Overcoming challenges
The journey was not without its challenges. Governance, senior leadership buy-in and funding for a dedicated Secure by Design team were issues that needed to be managed. Aligning Secure by Design with how the Home Office interacts with other relevant frameworks, such as the digital and technology spend control process, the service model and service assessments, required careful co-ordination.
David Haworth says: “There were myriad policy and standards changes with which we needed to align the Home Office’s adoption of Secure by Design, not least the cross-government spend controls changes, AI playbook, and the updated Procurement Act.”
Defining what constituted ‘high risk and importance’ in a cyber context was another sticking point. Making sense of the cross-government policy in conjunction with delivery capability frameworks was a priority task, along with understanding evolving processes like Get approval to spend.
To support implementation, the team tailored the key tool – the self assessment tracker – for Home Office use. This compliance assessment product helps projects track and evidence their cyber security resilience levels, by reporting a security confidence profile.
“Adoption of the tracker has increased, and projects are now actively contacting the Secure by Design team rather than us having to chase them,” notes David Coffey.
Support from the centre
Central guidance, resources and support from the Government Digital Service (GDS) played a vital role.
“We have actively used the resources provided by GDS and where necessary we have created our own variants,” says David. “Ongoing collaboration with GDS and other departments implementing Secure by Design has also been key.
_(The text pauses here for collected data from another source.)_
(** Three calls of a 10ns schedule, each 40ns late with 5ns of service. *)
Definition late_calls : list completion :=
  (fun i => {| c_op := {| op_Type := "read"; op_Key := 1; op_Value := []; op_Seq := 0 |};
               c_res := {| or_Type := "read"; or_Rows := 1; or_Observed := ANil; or_Err := None |};
               c_intended := 1000 + Z.of_nat i * 10; c_dispatch := 1040 + Z.of_nat i * 10;
               c_done := 1045 + Z.of_nat i * 10 |}) <$> [2; 0; 1]%nat.

Lemma clientBound_fixed_rate_witness :
  rep_ClientBound (report (tally late_calls) 2000 1000 sample_run_options) = true <->
  10 < zsum (lateness <$> late_calls) / 3 /\
  zsum ((fun c => c_done c - c_dispatch c) <$> late_calls) / 3 < zsum (lateness <$> late_calls) / 3 /\
  20 * Z.of_nat (length (List.filter isErr late_calls)) < 3.
Proof.
  apply (clientBound_fixed_rate 1000 10 late_calls 2000 1000 sample_run_options); try (vm_compute; congruence).
  - unfold evenly_spaced, late_calls. cbn. rewrite Permutation_swap. constructor. apply Permutation_swap.
  - cbn. lia.
  - repeat constructor; cbn; lia.
Defined.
We’ve worked hand-in-hand with GDS to proactively influence the cross-government Secure by Design approach, and sought to bring all the centrally-delivered webinars and guidance to all parts of the Home Office.”
Communication and engagement were built in from the start, helping to demystify Secure by Design and make it accessible to teams across the department and its arm’s length bodies (ALBs) and non-ministerial departments.
The road to success
The Home Office went into the going-live stage of Secure by Design in April 2025, and formally went live within the department on 1 October as it synchronised with spend controls.
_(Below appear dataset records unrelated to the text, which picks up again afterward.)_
Lemma length_run_actions (r : Recorder H) acts :
  length (r_locals (run_actions r acts)) = locals_after (length (r_locals r)) acts.
Proof.
  revert r. induction acts as [|a acts IH]; intros r; [done|]. cbn [run_actions foldl].
  unfold run_actions in IH. rewrite IH. destruct a as [|i e]; cbn [apply_action Recorder_Local fst add_local r_locals locals_after].
  - rewrite length_app. cbn. by rewrite Nat.add_1_r.
  - by rewrite length_alter.
Qed.

Lemma events_of_app n a1 a2 : events_of n (a1 ++ a2) = events_of n a1 ++ events_of (locals_after n a1) a2.
Proof.
  revert n. induction a1 as [|[|i e] a1 IH]; intros n; cbn [app events_of locals_after]; [done|apply IH|].
  destruct (i <? n)%nat; cbn [app]; by rewrite IH.
Qed.

Lemma run_actions_prev (r : Recorder H) acts :
  r_prevSnap (run_actions r acts) = r_prevSnap r /\ r_prevErr (run_actions r acts) = r_prevErr r.
Proof.
  revert r. induction acts as [|a acts IH]; intros r; [done|]. cbn [run_actions foldl].
  unfold run_actions in IH. destruct (IH (apply_action r a)) as [-> ->]. by destruct a.
Qed.
End sampled_run.

Lemma fails_bound evs : 0 <= fails evs <= Z.of_nat (length evs).
Proof.
  unfold fails. pose proof (List.filter_length_le (fun e : event => e.2) evs). lia.
Qed.

Lemma sel_length op evs : (length (sel op evs) <= length evs)%nat.
Proof. apply List.filter_length_le. Qed.

Lemma intervals_spec {H} {HH : Histogram H} {HL : HistogramLaws H} high sig batches :
  0 <= high -> forall old r,
  session_holds high sig old r -> prev_holds high sig old (r_prevSnap r) (r_prevErr r) ->
  let evs := events_of (length (r_locals r)) (mjoin (fst <$> batches)) in
  Z.of_nat (length evs) < 2^63 ->
  forall op, snap_count op (intervals r batches).2 = Z.of_nat (length (sel op evs)) /\
             snap_errors op (intervals r batches).2 = fails (sel op evs).
Proof.
  intros Hh. induction batches as [|[acts [now dt]] batches IH]; intros old r Hs Hp evs Hb op; [done|].
  cbn [intervals]. subst evs.
  change (mjoin (fst <$> (acts, (now, dt)) :: batches)) with (acts ++ mjoin (fst <$> batches)) in Hb |- *.
  rewrite events_of_app in Hb |- *. rewrite sel_app, fails_app.
  set (new := events_of (length (r_locals r)) acts) in *.
  pose proof (session_holds_actions high sig Hh acts old r _ Hs eq_refl) as Hs1. fold new in Hs1.
  destruct (run_actions_prev r acts) as [E1 E2]. rewrite <- E1, <- E2 in Hp.
  pose proof (TakeInterval_spec high sig Hh old new (run_actions r acts) now dt Hs1 Hp) as Ht.
  destruct (TakeInterval (run_actions r acts) now dt) as [r1 snaps].
  destruct Ht as (Hs2 & Hp2 & Hl2 & Hc). rewrite length_run_actions in Hl2.
  specialize (IH (old ++ new) r1 Hs2 Hp2). cbn zeta in IH. rewrite Hl2 in IH.
  rewrite length_app in Hb.
  specialize (IH ltac:(lia) op). destruct (intervals r1 batches) as [r2 snaps2]. cbn [snd] in IH |- *.
  destruct (Hc op) as [C1 C2], IH as [I1 I2].
  rewrite snap_count_app, snap_errors_app, C1, C2, I1, I2, length_app.
  pose proof (fails_bound (sel op new)). pose proof (sel_length op new).
  rewrite wrap64_id by (unfold is_i64; lia). lia.
Qed.

(** Interval deltas telescope: whatever is recorded between the calls, the
    counts and the errors [TakeInterval] reports for an operation type add up,
    over all calls, to exactly the events recorded for it up to the last
    call. *)
Theorem interval_deltas_telescope {H} {HH : Histogram H} {HL : HistogramLaws H}
    (sf ml : Z) (batches : list (list action * (Z * Z))) (op : OpType) :
  let evs := events_of 0 (mjoin (fst <$> batches)) in
  let snaps := (intervals (NewRecorder (H := H) sf ml) batches).2 in
  Z.of_nat (length evs) < 2^63 ->
  snap_count op snaps = Z.of_nat (length (sel op evs)) /\ snap_errors op snaps = fails (sel op evs).
Proof.
  intros evs snaps Hb.
  apply (intervals_spec _ _ batches (NewRecorder_high (H := H) sf ml) [] (NewRecorder sf ml)
    (NewRecorder_holds sf ml)); [|exact Hb].
  split; intros o; cbn; by rewrite lookup_empty.
Qed.

(** ** A concrete histogram *)

(** One bucket per value; encoded through the snapshot's number. *)
Fixpoint pos_string (p : positive) : string :=
  match p with
  | xH => EmptyString
  | xO p => String "0" (pos_string p)
  | xI p => String "1" (pos_string p)
  end.

Fixpoint string_pos (s : string) : positive :=
  match s with
  | EmptyString => xH
  | String c s => if Ascii.eqb c "0" then xO (string_pos s) else xI (string_pos s)
  end.

Lemma string_pos_string p : string_pos (pos_string p) = p.
Proof. induction p as [p IH|p IH|]; cbn; by rewrite ?IH. Qed.

#[local] Instance exact_histogram : Histogram HSnapshot := {|
  h_New lo hi sig := {| hs_Lowest := lo; hs_Highest := hi; hs_SigFigs := sig;
                        hs_Counts := replicate (Z.to_nat (hi + 1)) 0 |};
  h_RecordValue v s := {| hs_Lowest := hs_Lowest s; hs_Highest := hs_Highest s; hs_SigFigs := hs_SigFigs s;
                          hs_Counts := alter (Z.add 1) (Z.to_nat v) (hs_Counts s) |};
  h_Merge a b := {| hs_Lowest := hs_Lowest a; hs_Highest := hs_Highest a; hs_SigFigs := hs_SigFigs a;
                    hs_Counts := zip_with Z.add (hs_Counts a) (hs_Counts b) |};
  h_TotalCount s := zsum (hs_Counts s);
  h_Mean s := float_of_int (zsum (hs_Counts s));
  h_ValueAtQuantile _ s := zsum (hs_Counts s);
  h_Max s := zsum (hs_Counts s);
  h_Export s := s;
  h_Import s := s;
  h_Encode s := Ok (pos_string (encode (hs_Lowest s, hs_Highest s, hs_SigFigs s, hs_Counts s)));
  h_Decode b := match decode (A := Z * Z * Z * list Z) (string_pos b) with
                | Some (lo, hi, sig, counts) =>
                    Ok {| hs_Lowest := lo; hs_Highest := hi; hs_SigFigs := sig; hs_Counts := counts |}
                | None => Err "bad encoding"%string
                end
|}.

#[local] Instance exact_histogram_laws : HistogramLaws HSnapshot.
Proof.
  refine {| h_len hi _ := Z.to_nat (hi + 1); h_bucket _ _ v := Z.to_nat v |}; cbn.
  - intros. lia.
  - done.
  - by intros v h hi sig counts -> _.
  - by intros h1 h2 hi sig c1 c2 -> -> _.
  - done.
  - done.
  - eauto.
  - intros h b [= <-]. rewrite string_pos_string, decode_encode. eexists. split; [done|]. by destruct h.
  - by intros h1 h2 ->.
  - by intros q h1 h2 ->.
  - by intros h1 h2 ->.
Defined.

Definition sample_actions : list action :=
  [NewL; NewL; Rec 0 ("read", 3, false); Rec 1 ("write", 7, true); Rec 0 ("read", 99, false)]%string.

Example sample_snapshot :
  let r := Snapshot (run_actions (NewRecorder 3 10) sample_actions) PhaseMeasure second in
  (rr_Total r, rr_Errors r) = (3, 1).
Proof. vm_compute. reflexivity. Qed.

Lemma interval_deltas_telescope_witness :
  let batches := [(sample_actions, (1, 1)); ([Rec 1 ("read", 2, true)], (2, 1))]%string in
  let snaps := (intervals (NewRecorder 3 10) batches).2 in
  snap_count "read" snaps = Z.of_nat 3 /\ snap_errors "read" snaps = 1.
Proof.
  apply (interval_deltas_telescope 3 10
    [(sample_actions, (1, 1)); ([Rec 1 ("read"%string, 2, true)], (2, 1))] "read").
  vm_compute. reflexivity.
Defined.

Lemma sharded_recording_exact_witness :
  let r := run_actions (NewRecorder 3 10) sample_actions in
  let evs := events_of 0 sample_actions in
  Snapshot r PhaseMeasure second
    = Snapshot (run_actions (NewRecorder 3 10) (NewL :: map (Rec 0) evs)) PhaseMeasure second /\
  rr_Total (Snapshot r PhaseMeasure second) = Z.of_nat (length evs) /\
  rr_Errors (Snapshot r PhaseMeasure second) = wrap64 (fails evs).
Proof. exact (sharded_recording_exact 3 10 sample_actions PhaseMeasure second). Defined.
(** ** The cluster after a run *)

(** What the contract of a controller says: an injection touches only its node, whether
    it succeeds, fails or is cancelled midway; a heal faults nothing and, when it
    reports success, has cleared its node; and errors have a message. *)
Class FaultState (W : Type) {Clk : Clock W} {Ctl : FaultController W} := {
  faulted : W -> gset string;
  inject_faults f n w : faulted (fc_Inject f n w).1 ⊆ {[ node_ID n ]} ∪ faulted w;
  heal_faults fresh n w : faulted (fc_Heal fresh n w).1 ⊆ faulted w;
  heal_clears fresh n w : (fc_Heal fresh n w).2 = None -> node_ID n ∉ faulted (fc_Heal fresh n w).1;
  inject_message f n w : (fc_Inject f n w).2 <> Some ""%string;
  heal_message fresh n w : (fc_Heal fresh n w).2 <> Some ""%string;
  now_faulted w : faulted (now w).1 = faulted w;
  wait_faulted d w : faulted (wait d w).1 = faulted w
}.




Section cluster.
Context {W : Type} {Clk : Clock W} {Ctl : FaultController W} {FS : FaultState W}.







End cluster.

(** ** Runs without a deadline *)

(** Without a context deadline the window is the last scheduled action's
    own offset, and the plan keeps only offsets strictly below it: a schedule of
    one fault that is to stay until the end of the run (no duration) is never
    injected at all. *)
Theorem undeadlined_fault_never_injected {W} {Clk : Clock W} {Ctl : FaultController W}
    (s : Scheduler) (sp : FaultSpec) (t0 : Z) (w : W) :
  0 < fs_At sp < 2^63 -> fs_Duration sp = 0 ->
  plan s [sp] (window None [sp] t0) = [] /\ Run s None [sp] t0 w = (w, []).
Proof.
  intros Ha Hd.
  assert (Hw : window None [sp] t0 = fs_At sp).
  { unfold window. cbn [foldl]. rewrite Hd, i64_add_id by (unfold is_i64; lia). rewrite Z.add_0_r.
    destruct (0 <? fs_At sp) eqn:E; zbool; [done|lia]. }
  assert (Hp : plan s [sp] (window None [sp] t0) = []).
  { rewrite Hw. unfold plan. cbn [all_occs]. unfold occ_fuel.
    rewrite Nat.add_comm. cbn [Nat.add occurrences].
    assert ((0 <? fs_At sp) && (fs_At sp <=? fs_At sp) = true) as ->; [|done].
    apply andb_true_iff. rewrite Z.ltb_lt, Z.leb_le. lia. }
  split; [done|]. unfold Run. by rewrite Hp.
Qed.

(** ** A concrete cluster *)

(** The clock and the set of faulted nodes. *)
Definition cluster_world : Type := Z * gset string.

#[local] Instance cluster_clock : Clock cluster_world := {|
  now w := (w, w.1);
  wait d w := ((w.1 + Z.max d 0, w.2), None);
  ctx_Err _ := None
|}.

#[local] Instance cluster_controller : FaultController cluster_world := {|
  fc_Inject _ n w := ((w.1 + 1, {[ node_ID n ]} ∪ w.2), None);
  fc_Heal _ n w := ((w.1 + 1, w.2 ∖ {[ node_ID n ]}), None)
|}.

(** A controller one of whose injections is cut off after it has taken effect. *)
Definition cut_controller : FaultController cluster_world := {|
  fc_Inject _ n w := ((w.1 + 1, {[ node_ID n ]} ∪ w.2), if String.eqb (node_ID n) "n2" then Some "signal: killed"%string else None);
  fc_Heal _ n w := ((w.1 + 1, w.2 ∖ {[ node_ID n ]}), None)
|}.

#[local] Instance cut_faults : FaultState (Ctl := cut_controller) cluster_world.
Proof.
  refine {| faulted w := w.2 |}; cbn; try done; try set_solver. intros f n w. by destruct (String.eqb _ _).
Defined.

Definition three_nodes : list Node := bare_node <$> ["n1"; "n2"; "n3"]%string.

Definition sample_scheduler : Scheduler := {| s_Nodes := three_nodes; s_Seed := 1 |}.

Definition sample_spec (at_ dur rep : Z) : FaultSpec :=
  {| fs_Fault := {| f_Type := FaultKillNode; f_Target := ""; f_Params := ∅ |};
     fs_At := at_; fs_Duration := dur; fs_Repeat := rep |}.

Definition sample_specs : list FaultSpec := [sample_spec 5 3 10; sample_spec 12 0 0].

Example sample_plan :
  (fun a => (ac_at a, ac_inject a, node_ID (ac_node a))) <$> plan sample_scheduler sample_specs 30
  = [(5, true, "n3"); (8, false, "n3"); (12, true, "n2"); (15, true, "n1"); (18, false, "n1");
     (25, true, "n3"); (28, false, "n3")]%string.
Proof. vm_compute. reflexivity. Qed.

Lemma sample_specs_ok : Forall (spec_ok 30) sample_specs.
Proof. repeat constructor; cbn; lia. Qed.

Lemma plan_correct_witness :
  let acts := plan sample_scheduler sample_specs 30 in
  StronglySorted (fun a b => ac_at a <= ac_at b) acts /\
  (forall t, t ∈ ac_at <$> List.filter ac_inject acts <-> exists sp, sp ∈ sample_specs /\ fires sp 30 t) /\
  (forall i a, acts !! i = Some a -> ac_inject a = true ->
     exists sp, sp ∈ sample_specs /\ fires sp 30 (ac_at a) /\
       ac_ft a = f_Type (fs_Fault sp) /\ ac_params a = f_Params (fs_Fault sp) /\
       (0 < fs_Duration sp ->
        exists j b, (i < j)%nat /\ acts !! j = Some b /\ ac_inject b = false /\
          ac_node b = ac_node a /\ ac_at b = ac_at a + fs_Duration sp)).
Proof. apply (plan_correct sample_scheduler sample_specs 30); [lia|exact sample_specs_ok]. Defined.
Although it is still maturing, the benefits of Secure by Design are already becoming clear. Within portfolios, Secure by Design is being adopted as the default approach, and it is embedding well. Governance processes are aligning more closely with frameworks like the Investment Committee and Get approval to spend, and the department now has a functioning ‘spend control front door’, a streamlined way to assess and approve spending with cyber resilience an important consideration.
Looking ahead
Longer-term, the Home Office expects Secure by Design to deliver increased cyber resilience across all its products and services, greater efficiency in delivery environments, and stronger collaboration both internally and across government.
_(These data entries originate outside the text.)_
(** The report does not depend on how the fetches interleave: for a log whose
    (partition, offset) places are distinct, any order of delivery and any order
    of visiting the keys gives the same verdict and the same counts. *)
Theorem analyzeLog_delivery order1 order2 M recs1 recs2 :
  (forall m, order1 m ≡ₚ map_to_list m) -> (forall m, order2 m ≡ₚ map_to_list m) ->
  log_fits M recs1 -> NoDup (place <$> recs1) -> recs1 ≡ₚ recs2 ->
  let counts rep := (vr_Verdict rep, vr_Checked rep, vr_Lost rep, vr_Duplicated rep, vr_OrderingViol rep) in
  counts (analyzeLog order1 recs1) = counts (analyzeLog order2 recs2).
Proof.
  intros H1 H2 Hfit Hd Hp counts. assert (Hfit2 : log_fits M recs2) by exact (proj1 (log_fits_proper M _ _ Hp) Hfit).
  destruct (decide (recs1 = [])) as [->|Hne1]; [apply Permutation_nil_l in Hp; subst recs2; reflexivity|].
  assert (Hne2 : recs2 <> []) by (intros ->; by apply Permutation_nil_r in Hp).
  destruct (analyzeLog_counts order1 H1 M recs1 Hne1 Hfit) as (A1 & A2 & A3 & A4 & A5).
  destruct (analyzeLog_counts order2 H2 M recs2 Hne2 Hfit2) as (B1 & B2 & B3 & B4 & B5).
  rewrite (log_sort_unique _ _ Hd Hp) in A1, A2, A3.
  assert (E1 : vr_Lost (analyzeLog order1 recs1) = vr_Lost (analyzeLog order2 recs2)).
  { rewrite A1, B1. apply zsum_perm. by rewrite H1, H2. }
  assert (E2 : vr_Duplicated (analyzeLog order1 recs1) = vr_Duplicated (analyzeLog order2 recs2)).
  { rewrite A2, B2. apply zsum_perm. by rewrite H1, H2. }
  assert (E3 : vr_OrderingViol (analyzeLog order1 recs1) = vr_OrderingViol (analyzeLog order2 recs2))
    by (rewrite A3, B3; done).
  assert (E4 : vr_Verdict (analyzeLog order1 recs1) = vr_Verdict (analyzeLog order2 recs2)).
  { destruct (decide (vr_Verdict (analyzeLog order1 recs1) = VerdictPass)) as [P|P].
    - rewrite P. symmetry. apply B4. rewrite <- E1, <- E2, <- E3. by apply A4.
    - rewrite (A5 P). symmetry. apply B5. intros Q. apply P, A4. rewrite E1, E2, E3. by apply B4. }
  unfold counts. rewrite E1, E2, E3, E4. do 4 f_equal.
  by rewrite !analyzeLog_checked, Hp.
Qed.

Lemma analyzeLog_delivery_witness :
  vr_Verdict (analyzeLog (fun m => reverse (map_to_list m)) (reverse sample_log)) = VerdictPass.
Proof.
  pose proof (analyzeLog_delivery map_to_list (fun m => reverse (map_to_list m)) 10 sample_log (reverse sample_log)
    (fun m => Permutation_refl _) (fun m => reverse_Permutation _)) as H.
  assert (E : vr_Verdict (analyzeLog map_to_list sample_log) = VerdictPass) by (vm_compute; reflexivity).
  rewrite <- E. symmetry. simple refine (f_equal (fun t => t.1.1.1.1) (H _ _ _)).
  - split_and!; [|lia|cbn; lia|cbn; lia]. unfold seqs_in, sample_log. repeat constructor; cbn; lia.
  - apply (bool_decide_unpack _). vm_compute. exact I.
  - symmetry. apply reverse_Permutation.
Defined.

(** A log on which every key's numbers increase has nothing duplicated or reordered. *)
Lemma analyzeLog_increasing order M recs :
  (forall m, order m ≡ₚ map_to_list m) -> recs <> [] -> log_fits M recs ->
  (forall k, StronglySorted Z.lt (key_seqs k (sort_by log_le recs))) ->
  vr_Duplicated (analyzeLog order recs) = 0 /\ vr_OrderingViol (analyzeLog order recs) = 0.
Proof.
  intros Ho Hne Hfit Hinc. destruct (analyzeLog_counts order Ho M recs Hne Hfit) as (_ & -> & -> & _).
  set (l := sort_by log_le recs) in *.
  assert (Hl : log_fits M l) by (unfold l; by rewrite sort_by_perm).
  pose proof (scan_entries_ok M l _ Hl (Ho _)) as Hok. rewrite Forall_forall in Hok.
  destruct Hl as (_ & HM & _). destruct (scan_log_spec l) as (_ & _ & _ & ->). split.
  - apply zsum_zero; [intros x Hx; apply Hok in Hx; pose proof (entry_bounds _ _ _ Hx HM); lia|].
    intros [k s] Hin. destruct (Hok _ Hin) as (Hs & Hr & _). cbn in Hs, Hr.
    apply (scan_entries l _ k s (Ho _)) in Hin as [-> _]. unfold kdup. cbn.
    destruct (key_stats _) as [[[lost dup] lo] hi] eqn:E. cbn.
    destruct (key_stats_bounds M _ _ _ _ _ Hs Hr HM E) as (_ & _ & _ & -> & _).
    destruct (uniq_size (key_seqs k l)) as [_ U]. rewrite (proj2 U); [lia|]. by apply increasing_clean.
  - intros k. by apply increasing_clean.
Qed.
The Home Office’s experience shows that embedding the Secure by Design approach is about more than sharing a policy and a set of mandatory principles – it’s about engendering a mindset. By embedding cyber resilience into the fabric of service delivery, the department is not only protecting its systems, but also building a culture of security that will serve it well in future.
David sums it up: “We’ve embraced the challenge, built the right team, and created space to innovate, so that people and delivery teams can work together to improve cyber security. That’s what Secure by Design is all about.”